Source information =
Lemma sanitize_profiles_result (ps : dict) :
  forall ps',
    sanitize_profiles ps = Ok ps' ->
    map fst ps' = map fst ps
    /\ Forall (fun np => exists d, snd np = Object d /\ settled d) ps'
    /\ sanitize_profiles ps' = Ok ps'
    /\ Forall2 (fun a b => sanitize_profile (snd a) = Ok (snd b)) ps ps'.
Proof.
  induction ps as [|[name p] rest IH]; intros ps' H; cbn [sanitize_profiles] in H.
  - injection H as <-. repeat split; constructor.
  - destruct (sanitize_profile p) as [p1|e] eqn:Hp; [|discriminate].
    cbn [bind] in H.
    destruct (sanitize_profiles rest) as [rest1|e] eqn:Hr; [|discriminate].
    cbn [bind] in H. injection H as <-.
    destruct (IH rest1 eq_refl) as (Hn & Hv & Hi & Hf).
    destruct (sanitize_profile_makes_settled p p1 Hp) as (d1 & -> & Hv1).
    split; [cbn [map fst]; rewrite Hn; reflexivity|]. split; [|split].
    + constructor; [exists d1; auto|exact Hv].
    + cbn [sanitize_profiles]. rewrite (settled_fixed d1 Hv1). cbn [bind].
      rewrite Hi. reflexivity.
    + constructor; [exact Hp|exact Hf].
Qed.

(** X25: when the loop over the profiles succeeds, the profile names and
    their order are unchanged, every profile is the sanitised form of the
    profile it replaces and is a settled dictionary (valid when the checked
    values it came from are finite), and running the loop again changes
    nothing. *)
Theorem sanitize_profiles_settle (ps ps' : dict) :
  sanitize_profiles ps = Ok ps' ->
  map fst ps' = map fst ps
  /\ Forall (fun np => exists d, snd np = Object d /\ settled d) ps'
  /\ sanitize_profiles ps' = Ok ps'
  /\ Forall2 (fun a b => sanitize_profile (snd a) = Ok (snd b)) ps ps'
  /\ (Forall (fun np => forall d, snd np = Object d -> finite_numbers d) ps ->
      Forall (fun np => exists d, snd np = Object d /\ valid d) ps').
Proof.
  intros H. destruct (sanitize_profiles_result ps ps' H) as (Hn & Hv & Hi & Hf).
  repeat split; try assumption.
  clear Hn Hv Hi H. induction Hf as [|[n p] [n' p'] rest rest' Hp Hf IH];
    intros Hfin; [constructor|].
  inversion Hfin as [|? ? Hd Hrest]; subst. cbn [snd] in *.
  constructor; [|apply IH; exact Hrest].
  destruct p as [| b | r | | neg | s0 | items | d]; try discriminate.
  destruct (sanitize_profile_cases d)
    as [(lx & ly & lc & hc & Hx & Hy & Hc & Hh & _ & _ & _ & Hs)|(_ & Herr)];
    [|congruence].
  rewrite Hs in Hp. injection Hp as <-. eexists. split; [reflexivity|].
  destruct (sanitized_gets d lx ly lc hc Hx Hy Hc) as (Gx & Gy & Gc & _).
  destruct (Hd d eq_refl) as (Fx & Fy & Fc).
  apply settled_finite_valid; [apply sanitized_settled; assumption|].
  unfold finite_numbers, get. rewrite Gx, Gy, Gc.
  split; [|split].
  - destruct lx; [discriminate|]. exact Fx.
  - destruct ly; [discriminate|]. exact Fy.
  - destruct (hc || lc); [discriminate|]. exact Fc.
Qed.

Lemma rough_profile_sanitized :
  sanitize_profile (Object rough_profile) = Ok (Object smooth_profile).
Proof. eval_model. reflexivity. Qed.

Lemma sanitize_profile_settles_witness :
  sanitize_profile (Object rough_profile) = Ok (Object smooth_profile)
  /\ settled smooth_profile
  /\ dict_get smooth_profile "sensitivity_x" = Some NaN.
Proof.
  split; [exact rough_profile_sanitized|].
  destruct (sanitize_profile_settles _ _ rough_profile_sanitized)
    as (d & d' & Hd & Hd' & Hv & _ & _ & _ & _ & _ & Hnan).
  injection Hd as <-. injection Hd' as <-.
  split; [exact Hv|]. apply Hnan; [left; reflexivity|reflexivity].
Defined.

Lemma rough_profiles_sanitized :
  sanitize_profiles [ ("Default"%string, Object DEFAULT_PROFILE);
                      ("Rough"%string, Object rough_profile) ]
  = Ok [ ("Default"%string, Object DEFAULT_PROFILE);
         ("Rough"%string, Object smooth_profile) ].
Proof.
  cbn [sanitize_profiles].
  rewrite (settled_fixed _ (valid_settled _ default_profile_valid)),
    rough_profile_sanitized.
  reflexivity.
Qed.

Lemma sanitize_profiles_settle_witness :
  sanitize_profiles [ ("Default"%string, Object DEFAULT_PROFILE);
                      ("Rough"%string, Object rough_profile) ]
  = Ok [ ("Default"%string, Object DEFAULT_PROFILE);
         ("Rough"%string, Object smooth_profile) ]
  /\ sanitize_profiles [ ("Default"%string, Object DEFAULT_PROFILE);
                         ("Rough"%string, Object smooth_profile) ]
     = Ok [ ("Default"%string, Object DEFAULT_PROFILE);
            ("Rough"%string, Object smooth_profile) ].
Proof.
  split; [exact rough_profiles_sanitized|].
  exact (proj1 (proj2 (proj2 (sanitize_profiles_settle _ _
                                rough_profiles_sanitized)))).
Defined.

End ConfigFacts.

What is needed = For this exercise, repeat exactly the lines of the data above from the one with "intros Hfin; [constructor|]." down to the one with "rewrite Hs in", both end lines included.

Solution =
    intros Hfin; [constructor|].
  inversion Hfin as [|? ? Hd Hrest]; subst. cbn [snd] in *.
  constructor; [|apply IH; exact Hrest].
  destruct p as [| b | r | | neg | s0 | items | d]; try discriminate.
  destruct (sanitize_profile_cases d)
    as [(lx & ly & lc & hc & Hx & Hy & Hc & Hh & _ & _ & _ & Hs)|(_ & Herr)];
    [|congruence].
  rewrite Hs in Hp. injection Hp as <-. eexists. split; [reflexivity|].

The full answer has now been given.